§ Your assignment:
Among the lines below, return each one that contains the word "Hcases".

--- Listed entries ---

(** C4 (as amended).  Resume checkpoint.  Whenever [playNextVideo]
    spawns a feeder it first attempts to write the checkpoint with the
    id of the entry it is putting on air (and the file holds it when
    the write succeeds).  When the stream is switched on and the first
    entry of the adopted playlist carrying the checkpointed id sits at
    index [i], the index is set to [(i + 1) mod L].  That index differs
    from [i] only when [L >= 2], and from 0 only when the entry is not
    the last one: the claim's "not at [i] itself and not at 0" does not
    hold without these conditions (lemma
    [resume_single_entry_replays]).  When no entry carries the id the
    index is 0.  If the master can be started (URL and key present,
    none running) the entry at that index is the one put on air. *)
Theorem resume_checkpoint (w : Host) (config : Config) (s : State) :
  let pl := validPlaylist (cleanPlaylist w (playlist config)) in
  let L := JS.length pl in
  let started (i : Z) (s' : State) (effs : list Effect) :=
    masterFfmpeg s = None -> JS.truthy (rtmp_url config) = true ->
    JS.truthy (stream_key config) = true -> pl <> [] ->
    exists effs', effs = SpawnMaster (masterArgsOf w config) :: effs' /\ onAir w s i s' effs' in
  (forall fuel s0 s' effs filePath,
     playNextVideo_rec w fuel s0 = Some (s', effs) -> In (SpawnFeeder filePath) effs ->
     exists v,
       JS.get (currentPlaylist s') (currentIndex s') = Some v /\
       effs = [SaveStreamState (mkSavedState (item_id v) (Date_now w)); SpawnFeeder filePath] /\
       (writeFileSync_ok w = true ->
        stateFile s' = Some (mkSavedState (item_id v) (Date_now w)))) /\
  (is_active config = true -> isStreaming s = false ->
   (forall saved i v,
      stateFile s = Some saved -> JS.truthy (lastPlayedVideoId saved) = true ->
      JS.get pl i = Some v -> item_id v = lastPlayedVideoId saved ->
      (forall j u, 0 <= j < i -> JS.get pl j = Some u -> item_id u <> lastPlayedVideoId saved) ->
      exists s' effs,
        pollStreamConfig w (Some config) s = Some (s', effs) /\
        currentPlaylist s' = pl /\
        currentIndex s' = (i + 1) mod L /\
        (2 <= L -> currentIndex s' <> i) /\
        (i + 1 < L -> currentIndex s' <> 0) /\
        started ((i + 1) mod L) s' effs) /\
   ((forall saved, stateFile s = Some saved ->
       JS.truthy (lastPlayedVideoId saved) = true ->
       forall v, In v pl -> item_id v <> lastPlayedVideoId saved) ->
    exists s' effs,
      pollStreamConfig w (Some config) s = Some (s', effs) /\
      (isArray (playlist config) = true -> currentPlaylist s' = pl) /\
      currentIndex s' = 0 /\
      started 0 s' effs)).
Proof.
  intros pl L started.
  assert (Hstarted : forall s' effs,
             pollStreamConfig w (Some config) s = Some (s', effs) ->
             is_active config = true -> isStreaming s = false ->
             started (currentIndex (fst (fst (adoptPlaylist w config s)))) s' effs).
  { intros s' effs Hrun Ha Hs Hm Hu Hk Hne.
    pose proof (validPlaylist_isArray w _ Hne) as Harr.
    destruct (poll_start_spawns w config s Ha Hs Hm Harr Hu Hk)
      as (s2 & effs2 & Hrun2 & _ & _ & _ & _ & _ & _ & Hcases).
    rewrite Hrun in Hrun2. injection Hrun2 as <- ->. exists effs2. split; [reflexivity|].
    destruct Hcases as [(Hnil & _)|(_ & Hair)]; [|exact Hair]. now destruct Hne. }
  split.
  - intros fuel s0 s' effs p Hrun Hin.
    destruct (playNextVideo_rec_outcome w fuel s0 s' effs Hrun) as (_ & Hcases).
    destruct Hcases as [(_ & -> & _)|[(_ & -> & _)|[(_ & -> & _)|Hair]]].
    + destruct Hin.
    + destruct Hin as [Hin|[]]. discriminate.
    + destruct Hin as [Hin|[]]. discriminate.
    + destruct Hair as (v & p' & _ & Hv & _ & _ & _ & _ & Hsf & ->).
      destruct Hin as [Hin|[Hin|[]]]; [discriminate|]. injection Hin as ->.
      exists v. split; [assumption|]. split; [reflexivity|].
      intros Hok. rewrite Hsf. unfold saveStreamState. now rewrite Hok.
  - intros Ha Hs. split.
    + intros saved i v Hsf Ht Hv Hid Hfirst.
      assert (Harr : isArray (playlist config) = true).
      { apply (validPlaylist_isArray w). intros E. fold pl in E. rewrite E in Hv.
        apply get_In in Hv. destruct Hv. }
      destruct (poll_start_total w config s Ha Hs Harr) as (s' & effs & Hrun & Hpl & Hidx).
      pose proof (adoptPlaylist_found w config s saved i v Hsf Ht Hv Hid Hfirst) as Hres.
      cbv zeta in Hres. fold pl L in Hres.
      pose proof (get_Some_range _ _ _ Hv) as Hr. fold L in Hr.
      exists s', effs. split; [assumption|]. split; [assumption|].
      rewrite Hidx, Hres. split; [reflexivity|]. split; [|split].
      * intros HL. destruct (Z.eq_dec (i + 1) L) as [E|E].
        -- rewrite E, Z.mod_same by lia. lia.
        -- rewrite Z.mod_small by lia. lia.
      * intros Hlt. rewrite Z.mod_small by lia. lia.
      * rewrite <- Hres. now apply Hstarted.
    + intros Hno.
      destruct (poll_start_returns w config s Ha Hs) as (s' & effs & Hrun & Hpl & Hidx).
      pose proof (adoptPlaylist_notfound w config s Hno) as Hres.
      exists s', effs. split; [assumption|].
      split; [intros Harr; now rewrite Harr in Hpl|].
      rewrite Hidx, Hres. split; [reflexivity|]. rewrite <- Hres. now apply Hstarted.
Qed.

---

§ Answer for this exercise:
      as (s2 & effs2 & Hrun2 & _ & _ & _ & _ & _ & _ & Hcases).
    destruct Hcases as [(Hnil & _)|(_ & Hair)]; [|exact Hair]. now destruct Hne. }
    destruct (playNextVideo_rec_outcome w fuel s0 s' effs Hrun) as (_ & Hcases).
    destruct Hcases as [(_ & -> & _)|[(_ & -> & _)|[(_ & -> & _)|Hair]]].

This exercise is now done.